A panel of industry experts recently gathered at our Barcelona headquarters to share their insights on the current state of the mobile web and its impact on publishers. Markus Bucheli, CEO and co-founder of LikeMag Media House; Melissa Yonemura, Digital Media Manager for Autoweek magazine from Crain Communication; and Marco Zulj, Channel Partner manager for Google EMEA, joined Marfeel CEO Xavi Beumala and COO Juan Margenat. Steve Olenski, a Forbes and CMO Network contributor, moderated the discussion.
“Right now, fragmentation of the market from a readership perspective is extremely big,” Marfeel’s Xavi Beumala told the panel, and any given fragment could be essential to a publisher’s success. Once publishers were comfortable ignoring niche markets, thinking, “Ah, that’s just one percent. We cannot say this anymore. And that makes things much more complicated.”
Reflecting on the mobile customer experience in such a complex and fragmented consumer market led to one of the liveliest discussions of the day—and highlighted the particular importance of video content.
“Everyone wants to provide the optimal customer experience. Do demographics play a role?” Moderator Steve Olenski asked.
At Autoweek, the answer is “absolutely.” Melissa Yonemura noted that the magazine’s online demographics have shifted dramatically. Two years ago, some 90 percent of users were age 55 and older (“they definitely didn’t have smartphones”); today, the majority are 25 to 55. Now Autoweek is mindful of providing online content that will engage two distinct audiences, and presenting it in diverse ways.
“We have long, deep, detailed content and we have what I call TLDR content [too long, didn’t read] that keeps things really short and puts in lots of pictures to get the millennials─their information with their images and their video. And we also have the longer content that has more details and keeps our older audience happy, too.”

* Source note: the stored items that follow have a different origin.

(** X7: deleting the completion of today brings the streak of its habit to
    0, whatever the days before: the streak does not fall back on
    yesterday. *)
Theorem delete_completion_today_resets (today : date) (completion_id : Z)
    (db_completion : Completion.t) (db : Session) :
  completions db !! completion_id = Some db_completion →
  Completion.completed_date db_completion = today →
  unique_dates db (Completion.habit_id db_completion) →
  calculate_streak today (Completion.habit_id db_completion)
    (delete_completion completion_id db).2 = 0.
Proof.
  intros Hc Hd Huniq. apply calculate_streak_not_today.
  unfold delete_completion, mbind, Handler_bind, first_by_id, query. rewrite Hc. simpl.
  intros (id & c & Hid & Hh & Hdc). simpl in Hid.
  apply lookup_delete_Some in Hid as [Hne Hid]. apply Hne.
  apply (Huniq completion_id id db_completion c); congruence.
Qed.

Lemma delete_completion_today_resets_witness :
  calculate_streak 100 1 (delete_completion 1 db_run).2 = 0.
Proof.
  apply (delete_completion_today_resets 100 1 (Completion.mk 1 100) db_run);
    [reflexivity | reflexivity |].
  apply unique_dates_NoDup. apply (bool_decide_unpack _). vm_compute. exact I.
Defined.

(** X8: deleting a completion right after its creation, by the id that
    create_completion returned, gives back the session as it was. *)
Theorem create_delete_completion_round_trip (completion : CompletionCreate.t)
    (db db' : Session) (response : CompletionResponse.t) :
  create_completion completion db = (Return response, db') →
  delete_completion (CompletionResponse.id response) db'
  = (Return "Completion deleted successfully", db).
Proof.
  unfold create_completion, mbind, Handler_bind, first_by_id, query.
  destruct (habits db !! CompletionCreate.habit_id completion) as [h|];
    [|by case_bool_decide].
  destruct (query_existing _ _ db) as [kc|]; [discriminate|].
  simpl. intros [= <- <-]. simpl.
  unfold delete_completion, mbind, Handler_bind, first_by_id, query. simpl.
  rewrite lookup_insert_eq. simpl.
  rewrite delete_insert_id by apply next_id_fresh. by destruct db.
Qed.

Lemma create_delete_completion_round_trip_witness :
  delete_completion 5 (create_completion (CompletionCreate.mk 1 98) db_run).2
  = (Return "Completion deleted successfully", db_run).
Proof.
  apply (create_delete_completion_round_trip (CompletionCreate.mk 1 98) db_run
           _ (CompletionResponse.mk 5 1 98)).
  reflexivity.
Defined.

(** X9: a request that has just succeeded is refused when it is sent again:
    the second create_completion answers 400 and stores nothing. *)
Theorem create_completion_twice (completion : CompletionCreate.t)
    (db db' : Session) (response : CompletionResponse.t) :
  create_completion completion db = (Return response, db') →
  create_completion completion db'
  = (Raise (HTTPException 400 "Completion already exists"), db').
Proof.
  unfold create_completion at 1. unfold mbind, Handler_bind, first_by_id, query.
  destruct (habits db !! CompletionCreate.habit_id completion) as [h|] eqn:Hh;
    [|by case_bool_decide].
  destruct (query_existing _ _ db) as [kc|]; [discriminate|].
  simpl. intros [= <- <-]. apply create_completion_conflict.
  - simpl. eauto.
  - exists (next_id (completions db)), (Completion.mk
      (CompletionCreate.habit_id completion)
      (CompletionCreate.completed_date completion)).
    simpl. by rewrite lookup_insert_eq.
Qed.

Lemma create_completion_twice_witness :
  create_completion (CompletionCreate.mk 1 98)
    (create_completion (CompletionCreate.mk 1 98) db_run).2
  = (Raise (HTTPException 400 "Completion already exists"),
     (create_completion (CompletionCreate.mk 1 98) db_run).2).
Proof.
  apply (create_completion_twice (CompletionCreate.mk 1 98) db_run
           _ (CompletionResponse.mk 5 1 98)).
  reflexivity.
Defined.

(** ** New and deleted habits *)

Lemma fresh_habit_no_completion (db : Session) (d : date) :
  referential_integrity db →
  ¬ has_completion db (next_id (habits db)) d.
Proof.
  intros Hri (id & c & Hid & Hh & _).
  destruct (Hri id c Hid) as [h Hsome].
  rewrite Hh, next_id_fresh in Hsome. discriminate.
Qed.

(** X10: in a session where every completion belongs to a stored habit, the
    streak 0 that create_habit reports is the streak that calculate_streak
    gives the new habit, on any day. *)
Theorem create_habit_streak_consistent (today day : date) (habit : HabitCreate.t)
    (db db' : Session) (response : HabitResponse.t) :
  referential_integrity db →
  create_habit today habit db = (Return response, db') →
  calculate_streak day (HabitResponse.id response) db'
  = HabitResponse.current_streak response.
Proof.
  intros Hri. unfold create_habit, mbind, Handler_bind, add_habit. simpl.
  intros [= <- <-]. simpl. apply calculate_streak_not_today.
  intros (id & c & Hid & Hh & Hd). simpl in Hid.
  apply (fresh_habit_no_completion db day Hri). by exists id, c.
Qed.

Lemma create_habit_streak_consistent_witness :
  calculate_streak 100 2 (create_habit 100 (HabitCreate.mk "Read" "R") db_gap).2
  = 0.
Proof.
  apply (create_habit_streak_consistent 100 100 (HabitCreate.mk "Read" "R") db_gap
           _ (HabitResponse.mk 2 "Read" "R" 0 100)).
  - intros id c Hc. apply elem_of_map_to_list in Hc. vm_compute in Hc.
    repeat (apply elem_of_cons in Hc as [[= -> ->]|Hc]; [by exists habit_run|]).
    by apply elem_of_nil in Hc.
  - reflexivity.
Defined.

(** X11: in a session where every completion belongs to a stored habit,
    deleting a habit right after its creation, by the id that create_habit
    returned, gives back the session as it was. *)
Theorem create_delete_habit_round_trip (today : date) (habit : HabitCreate.t)
    (db db' : Session) (response : HabitResponse.t) :
  referential_integrity db →
  create_habit today habit db = (Return response, db') →
  delete_habit (HabitResponse.id response) db'
  = (Return "Habit deleted successfully", db).
Proof.
  intros Hri. unfold create_habit, mbind, Handler_bind, add_habit. simpl.
  intros [= <- <-]. simpl.
  unfold delete_habit, mbind, Handler_bind, first_by_id, query. simpl.
  rewrite lookup_insert_eq. simpl.
  rewrite delete_insert_id by apply next_id_fresh.
  rewrite map_filter_id; [by destruct db|].
  intros id c Hc. simpl. intros Hh.
  apply (fresh_habit_no_completion db (Completion.completed_date c) Hri).
  by exists id, c.
Qed.

Lemma create_delete_habit_round_trip_witness :
  delete_habit 2 (create_habit 100 (HabitCreate.mk "Read" "R") db_gap).2
  = (Return "Habit deleted successfully", db_gap).
Proof.
  apply (create_delete_habit_round_trip 100 (HabitCreate.mk "Read" "R") db_gap
           _ (HabitResponse.mk 2 "Read" "R" 0 100)).
  - intros id c Hc. apply elem_of_map_to_list in Hc. vm_compute in Hc.
    repeat (apply elem_of_cons in Hc as [[= -> ->]|Hc]; [by exists habit_run|]).
    by apply elem_of_nil in Hc.
  - reflexivity.
Defined.

(** Once delete_habit has succeeded for an id that fits in 64 bits, as the
    keys of a table do, the habit is gone for every endpoint: deleting or
    updating it again and recording a completion for it answer 404 and change
    nothing, and its streak is 0. *)
Lemma deleted_habit_not_found (habit_id : Z) (db db' : Session)
    (message : string) :
  int64 habit_id →
  delete_habit habit_id db = (Return message, db') →
  delete_habit habit_id db' = (Raise (HTTPException 404 "Habit not found"), db')
  ∧ (∀ today habit,
       update_habit today habit_id habit db'
       = (Raise (HTTPException 404 "Habit not found"), db'))
  ∧ (∀ d,
       create_completion (CompletionCreate.mk habit_id d) db'
       = (Raise (HTTPException 404 "Habit not found"), db'))
  ∧ (∀ today, calculate_streak today habit_id db' = 0).
Proof.
  intros H64. unfold delete_habit at 1. unfold mbind, Handler_bind, first_by_id, query.
  destruct (habits db !! habit_id) as [h|] eqn:Hh; [|by case_bool_decide].
  simpl. intros [= <- <-].
  set (db' := mkSession _ _).
  assert (Hgone : habits db' !! habit_id = None) by apply lookup_delete_eq.
  split_and!.
  - unfold delete_habit, mbind, Handler_bind. by rewrite first_by_id_None.
  - intros today habit.
    unfold update_habit, mbind, Handler_bind. by rewrite first_by_id_None.
  - intros d. by apply create_completion_not_found.
  - intros today. apply calculate_streak_not_today.
    intros (id & c & Hid & Hc & _). simpl in Hid.
    apply map_lookup_filter_Some in Hid as [_ Hne]. by apply Hne.
Qed.

Lemma deleted_habit_not_found_example :
  delete_habit 1 (delete_habit 1 db_run).2
  = (Raise (HTTPException 404 "Habit not found"), (delete_habit 1 db_run).2).
Proof.
  apply (deleted_habit_not_found 1 db_run _ "Habit deleted successfully");
    [unfold int64; lia | reflexivity].
Defined.

(** ** The listings *)

(** X13: get_habits changes nothing and lists every stored habit exactly
    once, with the columns of its row and the streak that calculate_streak
    gives it. *)
Theorem get_habits_lists_habits (today : date) (db : Session) :
  ∃ result,
    get_habits today db = (Return result, db)
    ∧ length result = size (habits db)
    ∧ NoDup (HabitResponse.id <$> result)
    ∧ ∀ response,
        response ∈ result
        ↔ ∃ habit,
            habits db !! HabitResponse.id response = Some habit
            ∧ response
              = HabitResponse.mk (HabitResponse.id response) (Habit.name habit)
                  (Habit.emoji habit)
                  (calculate_streak today (HabitResponse.id response) db)
                  (Habit.created_at habit).
Proof.
  eexists. split_and!.
  - reflexivity.
  - by rewrite length_fmap, length_map_to_list.
  - rewrite <- list_fmap_compose. apply NoDup_fst_map_to_list.
  - intros response. rewrite list_elem_of_fmap. split.
    + intros ([id habit] & -> & Hin). apply elem_of_map_to_list in Hin.
      simpl. by exists habit.
    + intros (habit & Hh & Hr). exists (HabitResponse.id response, habit).
      split; [done|]. by apply elem_of_map_to_list.
Qed.

(** X14: get_completions changes nothing and lists every stored completion
    exactly once, with its id, its habit and its date. *)
Theorem get_completions_lists_completions (db : Session) :
  ∃ result,
    get_completions db = (Return result, db)
    ∧ length result = size (completions db)
    ∧ NoDup (CompletionResponse.id <$> result)
    ∧ ∀ response,
        response ∈ result
        ↔ completions db !! CompletionResponse.id response
          = Some (Completion.mk (CompletionResponse.habit_id response)
                    (CompletionResponse.completed_date response)).
Proof.
  eexists. split_and!.
  - reflexivity.
  - by rewrite length_fmap, length_map_to_list.
  - rewrite <- list_fmap_compose. apply NoDup_fst_map_to_list.
  - intros response. rewrite list_elem_of_fmap. split.
    + intros ([id [h d]] & -> & Hin). by apply elem_of_map_to_list in Hin.
    + intros Hc. destruct response as [id h d]. simpl in Hc.
      exists (id, Completion.mk h d). split; [done|].
      by apply elem_of_map_to_list.
Qed.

Video content has created what Olenski called “a blurring of the lines.” Younger users consume video “like crazy,” but video engages older users as well, Yonemura said. Yet video is never the whole picture. “We are meeting the expectations of both of our audiences by delivering them the content as a whole, rather than just focusing on ‘video is hot right now, let’s do video’.”
Marco Zulj of Google (calling from Dublin, where he was snowed in), pointed out that video content may be a growing trend on mobile, but it still bumps up against the “e-patience” of millennials. “It’s interesting from a publisher’s perspective knowing that for millennials we need to publish videos that are shorter online, while older generations are somehow showing more patience and looking at much longer videos.” Understanding demographics helps publishers know when to show shorter videos and when longer ones make sense.
The “video craze,” at least in part, goes back to the influence and deep pockets of Facebook, according to Markus Bucheli of LikeMag Media House (who, Beumala noted, has “massive experience” with video because LikeMag began as a video publishing house). “It was a little bit driven by Facebook for some time because they actually paid publishers for producing videos, and when this nice money disappeared suddenly then a lot of publishers actually stopped and produced less videos over time.”
Beumala confessed that “for a long time I couldn’t understand why someone would watch a video instead of reading. What I was enjoying about reading is that you can skip and fast track to wherever you want to go.” Options like Instagram Stories and the fast-play functionality featured in many new applications have won him over, since users can now easily fast-forward “to the point where you have more interest.”
With that the moderator concluded that delivering greater control, and faster than ever, is crucial to a positive customer experience. “It’s upping the control bar if you will,” Olenski said. “Don’t force me to watch something. Who loves mobile ads that you can’t skip? Nobody.”